■ **Exercise description**:
What lines in the records include the string "Scope"? Return each one.

Stored data entries:
(* ===== verification/Aes.v ===== *)
(** * Aes: sealed records and the recovery escrow

    Models internal/crypto/aes.go ([Encrypt], [Decrypt]: nonce in front of the
    ciphertext, a context bound as additional data) and internal/crypto/
    recovery.go (the two framings of an escrow record, the binding to its row,
    [EncryptRecovery] and the two readers).  AES-GCM and RSA-OAEP are
    parameters with their documented laws: opening with the key, nonce and
    context of the sealing returns the plaintext, and opening under any other
    label or context fails. *)
From S2P Require Import Prelude GoStd Crypto Json Bytes NetIP.
From Stdlib Require Import Ascii.
Open Scope string_scope.
Open Scope Z_scope.

Definition nonceSize : nat := 12.
Definition len (s : string) : Z := Z.of_nat (String.length s).

(** ** What the standard library supplies *)
Class AEAD := {
  Seal : string → string → string → string → string;  (** key, nonce, plaintext, context *)
  Open_ : string → string → string → string → option string;  (** key, nonce, ciphertext, context *)
}.
(** The documented contract of an AEAD. *)
Class AEADLaws `{AEAD} := {
  open_seal k n pt ad : Open_ k n (Seal k n pt ad) ad = Some pt;
  seal_nonempty k n pt ad : Seal k n pt ad ≠ "";  (** a tag is always appended *)
  open_context k n pt ad ad' : ad' ≠ ad → Open_ k n (Seal k n pt ad) ad' = None;
}.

■ **Task result**:
Open Scope string_scope.
Open Scope Z_scope.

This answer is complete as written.